*WORK TASK*
In the listing that follows, how many lines contain "stop"? Give the number only.

*RECORDS TO USE*
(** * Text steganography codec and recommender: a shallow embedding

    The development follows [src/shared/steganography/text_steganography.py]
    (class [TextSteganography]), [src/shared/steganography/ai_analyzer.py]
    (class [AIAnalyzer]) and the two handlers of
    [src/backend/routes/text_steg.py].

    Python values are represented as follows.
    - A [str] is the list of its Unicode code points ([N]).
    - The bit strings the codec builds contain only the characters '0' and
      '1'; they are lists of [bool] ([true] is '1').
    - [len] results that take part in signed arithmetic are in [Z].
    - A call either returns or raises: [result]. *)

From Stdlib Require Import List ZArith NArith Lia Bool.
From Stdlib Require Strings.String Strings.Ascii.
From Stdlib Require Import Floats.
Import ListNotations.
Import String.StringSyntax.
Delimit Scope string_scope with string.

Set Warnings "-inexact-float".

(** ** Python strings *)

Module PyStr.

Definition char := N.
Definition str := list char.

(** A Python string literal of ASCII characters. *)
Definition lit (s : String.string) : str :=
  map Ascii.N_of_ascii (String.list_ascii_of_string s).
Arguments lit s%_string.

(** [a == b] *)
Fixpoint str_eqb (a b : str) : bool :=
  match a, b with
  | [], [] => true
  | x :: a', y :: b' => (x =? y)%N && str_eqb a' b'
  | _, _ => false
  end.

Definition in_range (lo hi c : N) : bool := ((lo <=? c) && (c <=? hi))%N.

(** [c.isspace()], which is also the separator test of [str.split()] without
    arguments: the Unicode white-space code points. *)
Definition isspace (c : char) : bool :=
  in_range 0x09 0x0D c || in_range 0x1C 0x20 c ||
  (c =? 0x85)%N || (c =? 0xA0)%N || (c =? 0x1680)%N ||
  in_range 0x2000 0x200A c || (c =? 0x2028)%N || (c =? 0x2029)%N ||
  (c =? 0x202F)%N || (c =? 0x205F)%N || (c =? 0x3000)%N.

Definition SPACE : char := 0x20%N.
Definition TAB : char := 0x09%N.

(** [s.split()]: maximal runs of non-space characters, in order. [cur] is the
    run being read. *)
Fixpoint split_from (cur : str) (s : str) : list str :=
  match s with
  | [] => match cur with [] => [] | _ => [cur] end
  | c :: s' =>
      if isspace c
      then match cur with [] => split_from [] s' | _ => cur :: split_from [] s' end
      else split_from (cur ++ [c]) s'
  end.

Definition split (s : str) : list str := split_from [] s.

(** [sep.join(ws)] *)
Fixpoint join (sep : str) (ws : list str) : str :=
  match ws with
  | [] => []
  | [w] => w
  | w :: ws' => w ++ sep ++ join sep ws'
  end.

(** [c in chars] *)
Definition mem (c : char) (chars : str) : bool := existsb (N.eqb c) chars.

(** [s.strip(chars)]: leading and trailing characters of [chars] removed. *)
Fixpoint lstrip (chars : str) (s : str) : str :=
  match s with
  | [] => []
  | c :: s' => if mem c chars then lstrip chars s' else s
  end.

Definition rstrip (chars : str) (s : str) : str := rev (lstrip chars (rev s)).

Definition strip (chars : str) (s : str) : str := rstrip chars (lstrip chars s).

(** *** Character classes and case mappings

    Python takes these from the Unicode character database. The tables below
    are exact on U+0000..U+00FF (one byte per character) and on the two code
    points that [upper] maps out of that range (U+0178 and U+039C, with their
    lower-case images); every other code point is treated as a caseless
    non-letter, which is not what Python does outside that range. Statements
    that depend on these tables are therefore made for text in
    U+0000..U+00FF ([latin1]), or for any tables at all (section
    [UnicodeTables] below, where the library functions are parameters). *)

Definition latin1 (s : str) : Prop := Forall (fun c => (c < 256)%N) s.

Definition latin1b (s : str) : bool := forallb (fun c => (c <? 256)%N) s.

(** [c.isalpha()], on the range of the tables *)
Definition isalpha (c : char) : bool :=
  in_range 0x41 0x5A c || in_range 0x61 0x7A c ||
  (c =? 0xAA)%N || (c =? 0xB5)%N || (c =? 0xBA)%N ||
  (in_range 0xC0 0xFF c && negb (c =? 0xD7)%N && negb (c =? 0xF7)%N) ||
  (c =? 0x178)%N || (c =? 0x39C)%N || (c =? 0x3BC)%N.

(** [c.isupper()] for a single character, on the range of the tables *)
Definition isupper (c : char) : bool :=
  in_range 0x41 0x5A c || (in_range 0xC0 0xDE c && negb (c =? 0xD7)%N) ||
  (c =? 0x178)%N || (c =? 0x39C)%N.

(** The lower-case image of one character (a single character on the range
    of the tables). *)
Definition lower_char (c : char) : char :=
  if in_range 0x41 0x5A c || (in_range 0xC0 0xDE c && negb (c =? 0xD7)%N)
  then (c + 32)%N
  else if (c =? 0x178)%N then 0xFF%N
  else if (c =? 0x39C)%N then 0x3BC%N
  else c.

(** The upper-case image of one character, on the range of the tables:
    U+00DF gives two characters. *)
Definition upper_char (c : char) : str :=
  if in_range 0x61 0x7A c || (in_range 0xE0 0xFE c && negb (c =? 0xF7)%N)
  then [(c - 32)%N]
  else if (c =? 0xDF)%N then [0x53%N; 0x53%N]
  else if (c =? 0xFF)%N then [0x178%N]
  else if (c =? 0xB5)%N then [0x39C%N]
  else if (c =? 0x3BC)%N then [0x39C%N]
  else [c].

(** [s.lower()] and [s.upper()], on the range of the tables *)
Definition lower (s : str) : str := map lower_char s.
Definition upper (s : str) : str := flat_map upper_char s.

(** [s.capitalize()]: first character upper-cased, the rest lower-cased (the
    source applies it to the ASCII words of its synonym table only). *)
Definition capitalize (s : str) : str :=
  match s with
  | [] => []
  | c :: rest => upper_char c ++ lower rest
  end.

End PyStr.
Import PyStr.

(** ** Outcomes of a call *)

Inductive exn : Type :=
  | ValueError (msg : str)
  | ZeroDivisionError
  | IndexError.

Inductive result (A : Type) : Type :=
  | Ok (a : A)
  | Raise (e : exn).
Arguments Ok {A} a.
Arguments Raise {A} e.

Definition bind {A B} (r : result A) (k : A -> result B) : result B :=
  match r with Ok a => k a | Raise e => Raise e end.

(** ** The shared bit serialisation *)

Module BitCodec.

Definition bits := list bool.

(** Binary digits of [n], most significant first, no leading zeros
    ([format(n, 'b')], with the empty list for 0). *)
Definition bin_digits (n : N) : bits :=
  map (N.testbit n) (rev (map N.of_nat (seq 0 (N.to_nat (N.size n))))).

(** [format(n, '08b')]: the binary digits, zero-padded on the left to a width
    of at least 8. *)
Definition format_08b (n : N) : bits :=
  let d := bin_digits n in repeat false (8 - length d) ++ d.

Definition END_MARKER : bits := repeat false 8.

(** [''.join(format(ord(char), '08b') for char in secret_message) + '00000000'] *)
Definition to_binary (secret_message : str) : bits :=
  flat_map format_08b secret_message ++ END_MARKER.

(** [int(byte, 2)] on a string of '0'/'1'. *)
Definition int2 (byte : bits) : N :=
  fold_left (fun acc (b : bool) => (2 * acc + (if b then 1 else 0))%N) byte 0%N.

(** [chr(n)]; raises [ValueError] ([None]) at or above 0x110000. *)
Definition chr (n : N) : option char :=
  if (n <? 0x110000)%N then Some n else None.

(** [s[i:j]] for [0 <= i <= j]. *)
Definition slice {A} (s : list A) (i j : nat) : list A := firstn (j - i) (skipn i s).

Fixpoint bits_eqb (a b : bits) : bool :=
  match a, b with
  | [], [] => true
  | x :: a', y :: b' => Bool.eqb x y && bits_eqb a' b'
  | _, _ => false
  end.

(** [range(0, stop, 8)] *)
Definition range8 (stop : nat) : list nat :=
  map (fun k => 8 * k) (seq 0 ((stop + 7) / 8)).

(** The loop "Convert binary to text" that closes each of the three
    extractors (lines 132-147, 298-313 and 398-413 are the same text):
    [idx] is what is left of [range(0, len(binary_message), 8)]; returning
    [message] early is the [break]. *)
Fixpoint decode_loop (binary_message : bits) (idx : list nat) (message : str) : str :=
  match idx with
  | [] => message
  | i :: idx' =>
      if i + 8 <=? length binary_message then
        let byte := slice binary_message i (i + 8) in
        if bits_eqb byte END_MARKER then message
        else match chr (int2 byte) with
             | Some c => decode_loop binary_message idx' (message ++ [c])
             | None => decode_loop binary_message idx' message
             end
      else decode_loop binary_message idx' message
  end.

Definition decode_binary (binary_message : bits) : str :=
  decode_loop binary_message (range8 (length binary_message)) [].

--

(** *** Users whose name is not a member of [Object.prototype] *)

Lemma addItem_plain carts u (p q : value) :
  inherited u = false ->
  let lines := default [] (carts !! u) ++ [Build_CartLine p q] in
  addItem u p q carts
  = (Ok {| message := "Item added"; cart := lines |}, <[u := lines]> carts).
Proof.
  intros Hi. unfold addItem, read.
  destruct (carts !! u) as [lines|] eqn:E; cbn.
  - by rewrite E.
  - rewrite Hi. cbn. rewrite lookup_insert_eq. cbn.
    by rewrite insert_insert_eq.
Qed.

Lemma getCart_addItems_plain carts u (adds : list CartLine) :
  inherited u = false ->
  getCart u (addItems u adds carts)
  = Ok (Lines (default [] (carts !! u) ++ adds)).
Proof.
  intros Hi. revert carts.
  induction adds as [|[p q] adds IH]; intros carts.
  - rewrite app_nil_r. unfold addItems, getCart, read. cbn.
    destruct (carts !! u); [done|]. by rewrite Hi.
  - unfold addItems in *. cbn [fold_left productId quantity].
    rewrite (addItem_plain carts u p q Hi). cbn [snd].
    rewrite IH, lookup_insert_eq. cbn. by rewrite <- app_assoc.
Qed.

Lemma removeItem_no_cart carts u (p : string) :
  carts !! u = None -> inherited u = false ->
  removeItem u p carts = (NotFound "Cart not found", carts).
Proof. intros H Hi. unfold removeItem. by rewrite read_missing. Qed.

--

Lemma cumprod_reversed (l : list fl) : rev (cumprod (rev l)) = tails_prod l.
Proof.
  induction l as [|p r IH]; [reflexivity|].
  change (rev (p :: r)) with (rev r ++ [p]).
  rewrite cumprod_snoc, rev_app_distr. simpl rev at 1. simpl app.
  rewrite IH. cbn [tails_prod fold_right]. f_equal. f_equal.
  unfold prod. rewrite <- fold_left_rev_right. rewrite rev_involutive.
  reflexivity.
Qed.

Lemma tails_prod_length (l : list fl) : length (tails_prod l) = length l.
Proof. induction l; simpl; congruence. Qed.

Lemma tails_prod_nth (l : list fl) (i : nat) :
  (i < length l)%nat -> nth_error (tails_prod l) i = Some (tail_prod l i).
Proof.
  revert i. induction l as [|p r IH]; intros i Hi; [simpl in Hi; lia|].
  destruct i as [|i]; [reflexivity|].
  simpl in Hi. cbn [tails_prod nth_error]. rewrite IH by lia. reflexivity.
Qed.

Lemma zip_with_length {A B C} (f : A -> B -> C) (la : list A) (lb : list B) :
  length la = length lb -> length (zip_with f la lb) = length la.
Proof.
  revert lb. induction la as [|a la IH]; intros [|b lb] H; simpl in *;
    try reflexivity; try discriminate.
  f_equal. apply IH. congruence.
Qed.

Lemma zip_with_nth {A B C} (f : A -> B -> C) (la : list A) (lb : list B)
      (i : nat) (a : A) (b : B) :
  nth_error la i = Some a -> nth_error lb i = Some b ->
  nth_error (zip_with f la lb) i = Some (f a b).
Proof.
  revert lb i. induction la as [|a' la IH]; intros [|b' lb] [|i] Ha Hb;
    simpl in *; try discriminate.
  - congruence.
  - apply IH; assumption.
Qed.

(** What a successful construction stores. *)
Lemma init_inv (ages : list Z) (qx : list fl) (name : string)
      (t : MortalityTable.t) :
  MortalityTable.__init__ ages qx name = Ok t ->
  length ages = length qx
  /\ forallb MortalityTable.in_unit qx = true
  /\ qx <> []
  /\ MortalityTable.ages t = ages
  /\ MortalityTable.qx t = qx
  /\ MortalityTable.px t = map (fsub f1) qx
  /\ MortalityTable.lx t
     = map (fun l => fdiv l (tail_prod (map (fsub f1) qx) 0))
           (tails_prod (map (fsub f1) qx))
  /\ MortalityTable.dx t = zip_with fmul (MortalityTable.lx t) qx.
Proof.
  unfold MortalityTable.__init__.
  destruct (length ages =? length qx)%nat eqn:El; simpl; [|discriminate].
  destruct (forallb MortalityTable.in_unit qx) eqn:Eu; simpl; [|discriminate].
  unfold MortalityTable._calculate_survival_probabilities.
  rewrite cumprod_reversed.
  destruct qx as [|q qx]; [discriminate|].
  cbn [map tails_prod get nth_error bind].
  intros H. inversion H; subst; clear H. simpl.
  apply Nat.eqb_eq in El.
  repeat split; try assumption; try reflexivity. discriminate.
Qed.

*COMPLETED TASK*
3